(Data for the task Opens)

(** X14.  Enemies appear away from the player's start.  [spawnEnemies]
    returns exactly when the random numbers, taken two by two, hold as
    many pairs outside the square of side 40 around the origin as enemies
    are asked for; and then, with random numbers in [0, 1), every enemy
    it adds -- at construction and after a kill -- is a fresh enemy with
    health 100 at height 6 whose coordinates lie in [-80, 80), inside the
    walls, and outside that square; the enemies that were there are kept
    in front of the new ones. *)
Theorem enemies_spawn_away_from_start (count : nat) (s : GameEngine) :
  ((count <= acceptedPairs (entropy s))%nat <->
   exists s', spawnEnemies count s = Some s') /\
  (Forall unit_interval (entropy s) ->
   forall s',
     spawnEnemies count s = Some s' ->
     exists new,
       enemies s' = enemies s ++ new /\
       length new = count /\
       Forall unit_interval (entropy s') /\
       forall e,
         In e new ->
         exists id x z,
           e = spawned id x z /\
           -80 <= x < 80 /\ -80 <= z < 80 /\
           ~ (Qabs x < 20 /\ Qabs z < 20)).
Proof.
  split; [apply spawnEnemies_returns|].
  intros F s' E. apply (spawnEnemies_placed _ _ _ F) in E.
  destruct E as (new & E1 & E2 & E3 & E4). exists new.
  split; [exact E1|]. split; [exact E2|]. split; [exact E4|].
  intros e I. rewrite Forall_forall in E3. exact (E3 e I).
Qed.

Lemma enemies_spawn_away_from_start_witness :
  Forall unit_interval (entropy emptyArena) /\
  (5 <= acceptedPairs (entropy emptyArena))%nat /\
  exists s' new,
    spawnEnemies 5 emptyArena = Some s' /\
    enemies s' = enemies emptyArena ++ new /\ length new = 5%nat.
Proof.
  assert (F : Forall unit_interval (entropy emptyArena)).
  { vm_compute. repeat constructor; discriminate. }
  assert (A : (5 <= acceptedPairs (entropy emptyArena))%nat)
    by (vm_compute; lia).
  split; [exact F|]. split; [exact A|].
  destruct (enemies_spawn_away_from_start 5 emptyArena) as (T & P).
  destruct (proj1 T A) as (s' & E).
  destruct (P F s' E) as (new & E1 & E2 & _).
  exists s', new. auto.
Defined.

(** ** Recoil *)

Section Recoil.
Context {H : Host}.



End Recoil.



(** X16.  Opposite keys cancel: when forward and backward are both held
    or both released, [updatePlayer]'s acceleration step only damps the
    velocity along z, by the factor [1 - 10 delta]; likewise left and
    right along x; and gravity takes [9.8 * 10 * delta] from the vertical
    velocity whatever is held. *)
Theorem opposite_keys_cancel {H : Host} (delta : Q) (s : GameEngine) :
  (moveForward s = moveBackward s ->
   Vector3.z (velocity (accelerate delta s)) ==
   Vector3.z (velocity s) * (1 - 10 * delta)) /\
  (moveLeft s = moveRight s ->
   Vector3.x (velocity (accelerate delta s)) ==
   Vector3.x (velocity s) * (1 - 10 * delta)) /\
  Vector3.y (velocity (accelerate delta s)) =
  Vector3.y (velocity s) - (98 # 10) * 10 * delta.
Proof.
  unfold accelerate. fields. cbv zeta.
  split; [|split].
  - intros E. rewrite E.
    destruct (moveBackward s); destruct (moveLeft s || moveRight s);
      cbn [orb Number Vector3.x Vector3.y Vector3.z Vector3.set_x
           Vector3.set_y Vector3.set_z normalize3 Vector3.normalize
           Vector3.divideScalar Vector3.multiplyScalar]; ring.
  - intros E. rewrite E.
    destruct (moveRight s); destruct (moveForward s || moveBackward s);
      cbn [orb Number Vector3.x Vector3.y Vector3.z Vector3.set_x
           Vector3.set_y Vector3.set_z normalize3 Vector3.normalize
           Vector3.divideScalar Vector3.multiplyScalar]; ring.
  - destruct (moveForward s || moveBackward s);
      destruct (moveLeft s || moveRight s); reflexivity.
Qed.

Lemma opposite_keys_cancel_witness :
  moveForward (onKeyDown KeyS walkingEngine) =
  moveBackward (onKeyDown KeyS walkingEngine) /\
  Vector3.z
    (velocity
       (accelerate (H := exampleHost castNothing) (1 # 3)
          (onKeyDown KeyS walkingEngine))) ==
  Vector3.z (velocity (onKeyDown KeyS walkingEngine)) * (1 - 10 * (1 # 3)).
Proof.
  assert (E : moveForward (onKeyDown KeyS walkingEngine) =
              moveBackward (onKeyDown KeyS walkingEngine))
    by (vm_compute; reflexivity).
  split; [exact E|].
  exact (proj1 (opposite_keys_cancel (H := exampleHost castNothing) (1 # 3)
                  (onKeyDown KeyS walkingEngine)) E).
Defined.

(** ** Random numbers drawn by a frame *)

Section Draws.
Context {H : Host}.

(Data for the task Closes)
(Data for the task Opens)

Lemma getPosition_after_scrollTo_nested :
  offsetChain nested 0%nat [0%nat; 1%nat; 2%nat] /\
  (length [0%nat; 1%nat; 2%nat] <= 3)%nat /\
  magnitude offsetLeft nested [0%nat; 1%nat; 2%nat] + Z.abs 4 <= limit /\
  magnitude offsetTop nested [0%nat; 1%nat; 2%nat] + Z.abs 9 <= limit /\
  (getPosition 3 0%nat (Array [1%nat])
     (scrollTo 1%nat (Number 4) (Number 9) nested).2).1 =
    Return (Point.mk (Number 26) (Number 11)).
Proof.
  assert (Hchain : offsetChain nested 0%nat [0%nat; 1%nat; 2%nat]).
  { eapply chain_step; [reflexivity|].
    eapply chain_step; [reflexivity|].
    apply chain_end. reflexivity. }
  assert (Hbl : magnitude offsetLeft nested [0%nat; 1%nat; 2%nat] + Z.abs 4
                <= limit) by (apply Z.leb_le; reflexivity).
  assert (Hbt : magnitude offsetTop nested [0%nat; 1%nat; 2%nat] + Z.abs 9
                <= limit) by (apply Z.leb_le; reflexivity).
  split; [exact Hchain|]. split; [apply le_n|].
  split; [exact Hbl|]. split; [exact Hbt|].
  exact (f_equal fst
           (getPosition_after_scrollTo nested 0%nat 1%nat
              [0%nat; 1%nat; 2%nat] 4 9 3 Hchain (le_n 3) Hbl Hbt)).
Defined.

(Data for the task Closes)

What are the lines above, starting at the one with "destruct E as" and ending at the one with "velocity whatever is held. *)"? Give them again exactly, and only them.

• _Task response_:
  destruct E as (new & E1 & E2 & E3 & E4). exists new.
  split; [exact E1|]. split; [exact E2|]. split; [exact E4|].
  intros e I. rewrite Forall_forall in E3. exact (E3 e I).
Qed.

Lemma enemies_spawn_away_from_start_witness :
  Forall unit_interval (entropy emptyArena) /\
  (5 <= acceptedPairs (entropy emptyArena))%nat /\
  exists s' new,
    spawnEnemies 5 emptyArena = Some s' /\
    enemies s' = enemies emptyArena ++ new /\ length new = 5%nat.
Proof.
  assert (F : Forall unit_interval (entropy emptyArena)).
  { vm_compute. repeat constructor; discriminate. }
  assert (A : (5 <= acceptedPairs (entropy emptyArena))%nat)
    by (vm_compute; lia).
  split; [exact F|]. split; [exact A|].
  destruct (enemies_spawn_away_from_start 5 emptyArena) as (T & P).
  destruct (proj1 T A) as (s' & E).
  destruct (P F s' E) as (new & E1 & E2 & _).
  exists s', new. auto.
Defined.

(** ** Recoil *)

Section Recoil.
Context {H : Host}.



End Recoil.



(** X16.  Opposite keys cancel: when forward and backward are both held
    or both released, [updatePlayer]'s acceleration step only damps the
    velocity along z, by the factor [1 - 10 delta]; likewise left and
    right along x; and gravity takes [9.8 * 10 * delta] from the vertical
    velocity whatever is held. *)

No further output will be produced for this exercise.